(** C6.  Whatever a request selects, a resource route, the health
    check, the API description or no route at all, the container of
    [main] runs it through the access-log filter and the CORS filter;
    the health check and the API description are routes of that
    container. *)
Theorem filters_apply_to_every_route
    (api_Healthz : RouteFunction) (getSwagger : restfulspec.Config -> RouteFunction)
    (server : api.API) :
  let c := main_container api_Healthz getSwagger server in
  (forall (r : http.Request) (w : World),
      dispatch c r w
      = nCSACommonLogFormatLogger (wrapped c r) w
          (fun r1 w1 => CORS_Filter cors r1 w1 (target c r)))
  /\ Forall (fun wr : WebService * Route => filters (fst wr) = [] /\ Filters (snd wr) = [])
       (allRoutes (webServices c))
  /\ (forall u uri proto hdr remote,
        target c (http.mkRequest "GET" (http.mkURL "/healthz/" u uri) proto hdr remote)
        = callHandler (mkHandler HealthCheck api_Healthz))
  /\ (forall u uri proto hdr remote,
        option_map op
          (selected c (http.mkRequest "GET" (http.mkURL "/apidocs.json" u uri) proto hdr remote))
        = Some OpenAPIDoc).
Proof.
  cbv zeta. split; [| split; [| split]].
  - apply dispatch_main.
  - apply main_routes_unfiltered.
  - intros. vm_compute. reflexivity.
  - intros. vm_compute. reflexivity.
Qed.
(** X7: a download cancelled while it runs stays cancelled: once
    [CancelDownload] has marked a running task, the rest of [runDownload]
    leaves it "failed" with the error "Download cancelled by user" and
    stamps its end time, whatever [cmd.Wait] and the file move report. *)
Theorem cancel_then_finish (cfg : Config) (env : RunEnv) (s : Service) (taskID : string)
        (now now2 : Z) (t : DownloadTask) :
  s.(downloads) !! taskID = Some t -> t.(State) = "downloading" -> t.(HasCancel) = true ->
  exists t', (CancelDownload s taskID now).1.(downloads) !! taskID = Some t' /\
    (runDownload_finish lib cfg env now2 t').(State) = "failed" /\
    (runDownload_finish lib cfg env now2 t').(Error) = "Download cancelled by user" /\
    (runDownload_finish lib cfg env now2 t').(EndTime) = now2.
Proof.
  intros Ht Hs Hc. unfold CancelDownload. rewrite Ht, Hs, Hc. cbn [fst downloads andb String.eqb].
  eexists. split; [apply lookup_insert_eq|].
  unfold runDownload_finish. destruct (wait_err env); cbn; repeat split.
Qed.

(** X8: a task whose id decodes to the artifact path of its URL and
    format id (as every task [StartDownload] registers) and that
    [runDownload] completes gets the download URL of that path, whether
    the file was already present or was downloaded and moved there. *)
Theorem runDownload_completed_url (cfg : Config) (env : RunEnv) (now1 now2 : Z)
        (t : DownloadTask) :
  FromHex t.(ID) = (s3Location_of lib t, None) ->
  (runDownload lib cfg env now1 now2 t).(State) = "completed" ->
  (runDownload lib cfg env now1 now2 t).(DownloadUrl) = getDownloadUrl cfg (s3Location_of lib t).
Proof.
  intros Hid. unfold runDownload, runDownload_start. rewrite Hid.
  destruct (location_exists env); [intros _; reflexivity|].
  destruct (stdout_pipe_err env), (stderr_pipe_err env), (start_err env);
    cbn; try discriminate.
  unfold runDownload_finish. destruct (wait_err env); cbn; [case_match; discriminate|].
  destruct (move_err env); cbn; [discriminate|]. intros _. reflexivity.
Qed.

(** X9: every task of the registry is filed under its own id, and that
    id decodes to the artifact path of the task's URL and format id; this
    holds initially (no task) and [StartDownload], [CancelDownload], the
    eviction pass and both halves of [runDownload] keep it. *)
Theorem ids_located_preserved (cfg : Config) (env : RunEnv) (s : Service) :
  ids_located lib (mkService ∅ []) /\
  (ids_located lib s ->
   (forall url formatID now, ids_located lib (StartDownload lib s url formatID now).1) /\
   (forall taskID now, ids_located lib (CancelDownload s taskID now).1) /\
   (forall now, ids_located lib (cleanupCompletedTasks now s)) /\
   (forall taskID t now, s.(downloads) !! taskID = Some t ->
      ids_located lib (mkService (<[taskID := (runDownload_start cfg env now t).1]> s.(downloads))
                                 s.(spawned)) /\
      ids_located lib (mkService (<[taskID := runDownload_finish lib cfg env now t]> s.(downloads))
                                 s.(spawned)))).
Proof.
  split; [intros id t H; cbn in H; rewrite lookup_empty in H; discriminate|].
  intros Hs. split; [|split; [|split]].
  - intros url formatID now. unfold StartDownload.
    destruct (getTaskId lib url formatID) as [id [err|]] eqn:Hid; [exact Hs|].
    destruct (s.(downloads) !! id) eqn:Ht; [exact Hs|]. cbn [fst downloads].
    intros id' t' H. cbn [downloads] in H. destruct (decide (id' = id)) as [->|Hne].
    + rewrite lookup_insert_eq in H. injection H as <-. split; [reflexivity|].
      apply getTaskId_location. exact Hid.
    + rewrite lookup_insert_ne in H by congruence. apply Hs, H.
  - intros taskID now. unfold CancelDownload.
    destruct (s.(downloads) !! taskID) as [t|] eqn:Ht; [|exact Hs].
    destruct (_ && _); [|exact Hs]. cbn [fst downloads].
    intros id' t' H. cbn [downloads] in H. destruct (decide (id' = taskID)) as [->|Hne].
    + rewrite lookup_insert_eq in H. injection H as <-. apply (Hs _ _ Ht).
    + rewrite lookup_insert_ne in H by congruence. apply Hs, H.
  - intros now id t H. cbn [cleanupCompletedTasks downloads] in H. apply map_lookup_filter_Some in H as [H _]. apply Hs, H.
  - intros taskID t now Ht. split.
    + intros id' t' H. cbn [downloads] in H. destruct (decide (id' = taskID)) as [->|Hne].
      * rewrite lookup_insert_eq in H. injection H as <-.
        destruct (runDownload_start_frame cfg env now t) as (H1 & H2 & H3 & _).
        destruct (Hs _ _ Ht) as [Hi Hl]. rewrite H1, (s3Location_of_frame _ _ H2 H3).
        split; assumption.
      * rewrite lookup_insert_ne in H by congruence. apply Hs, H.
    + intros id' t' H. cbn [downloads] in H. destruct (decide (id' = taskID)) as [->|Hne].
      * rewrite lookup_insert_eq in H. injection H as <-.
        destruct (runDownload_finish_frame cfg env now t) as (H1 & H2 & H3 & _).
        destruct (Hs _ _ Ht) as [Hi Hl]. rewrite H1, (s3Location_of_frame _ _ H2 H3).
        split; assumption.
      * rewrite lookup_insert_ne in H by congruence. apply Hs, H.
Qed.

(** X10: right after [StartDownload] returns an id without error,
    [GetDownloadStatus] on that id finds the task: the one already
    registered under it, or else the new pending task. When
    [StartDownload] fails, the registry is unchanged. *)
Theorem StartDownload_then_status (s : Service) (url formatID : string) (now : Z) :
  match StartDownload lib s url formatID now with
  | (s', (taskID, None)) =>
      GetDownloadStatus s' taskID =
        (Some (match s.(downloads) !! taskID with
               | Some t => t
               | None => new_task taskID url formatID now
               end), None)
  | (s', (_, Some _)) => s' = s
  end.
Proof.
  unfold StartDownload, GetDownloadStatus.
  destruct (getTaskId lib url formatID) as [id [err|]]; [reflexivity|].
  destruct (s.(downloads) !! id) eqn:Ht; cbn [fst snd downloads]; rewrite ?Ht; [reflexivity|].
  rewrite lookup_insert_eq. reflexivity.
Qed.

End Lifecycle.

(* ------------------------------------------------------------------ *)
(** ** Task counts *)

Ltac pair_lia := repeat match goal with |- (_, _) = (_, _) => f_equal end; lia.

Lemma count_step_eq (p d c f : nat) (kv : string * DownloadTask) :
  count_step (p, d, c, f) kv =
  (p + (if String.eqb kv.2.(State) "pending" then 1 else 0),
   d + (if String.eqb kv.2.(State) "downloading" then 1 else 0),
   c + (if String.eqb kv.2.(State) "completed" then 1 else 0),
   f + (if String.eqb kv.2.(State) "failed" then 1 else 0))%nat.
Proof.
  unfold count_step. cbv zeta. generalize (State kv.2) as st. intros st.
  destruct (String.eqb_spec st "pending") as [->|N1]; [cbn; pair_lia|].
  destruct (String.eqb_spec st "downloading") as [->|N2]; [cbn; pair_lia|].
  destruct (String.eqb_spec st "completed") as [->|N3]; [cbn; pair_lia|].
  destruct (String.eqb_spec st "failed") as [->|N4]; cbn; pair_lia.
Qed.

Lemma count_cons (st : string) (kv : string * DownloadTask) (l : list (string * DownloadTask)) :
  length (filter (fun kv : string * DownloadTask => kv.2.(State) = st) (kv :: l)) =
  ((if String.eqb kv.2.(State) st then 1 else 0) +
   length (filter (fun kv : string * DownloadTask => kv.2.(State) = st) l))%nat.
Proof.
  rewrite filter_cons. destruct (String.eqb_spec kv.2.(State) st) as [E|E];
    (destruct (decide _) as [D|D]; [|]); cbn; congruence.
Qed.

++++++++++

# [AIM OF THE TASK]
Return every line of the data above in which "unfold" appears.

# [RESPONSE TO THE TASK]
  intros Ht Hs Hc. unfold CancelDownload. rewrite Ht, Hs, Hc. cbn [fst downloads andb String.eqb].
  unfold runDownload_finish. destruct (wait_err env); cbn; repeat split.
  intros Hid. unfold runDownload, runDownload_start. rewrite Hid.
  unfold runDownload_finish. destruct (wait_err env); cbn; [case_match; discriminate|].
  - intros url formatID now. unfold StartDownload.
  - intros taskID now. unfold CancelDownload.
  unfold StartDownload, GetDownloadStatus.
  unfold count_step. cbv zeta. generalize (State kv.2) as st. intros st.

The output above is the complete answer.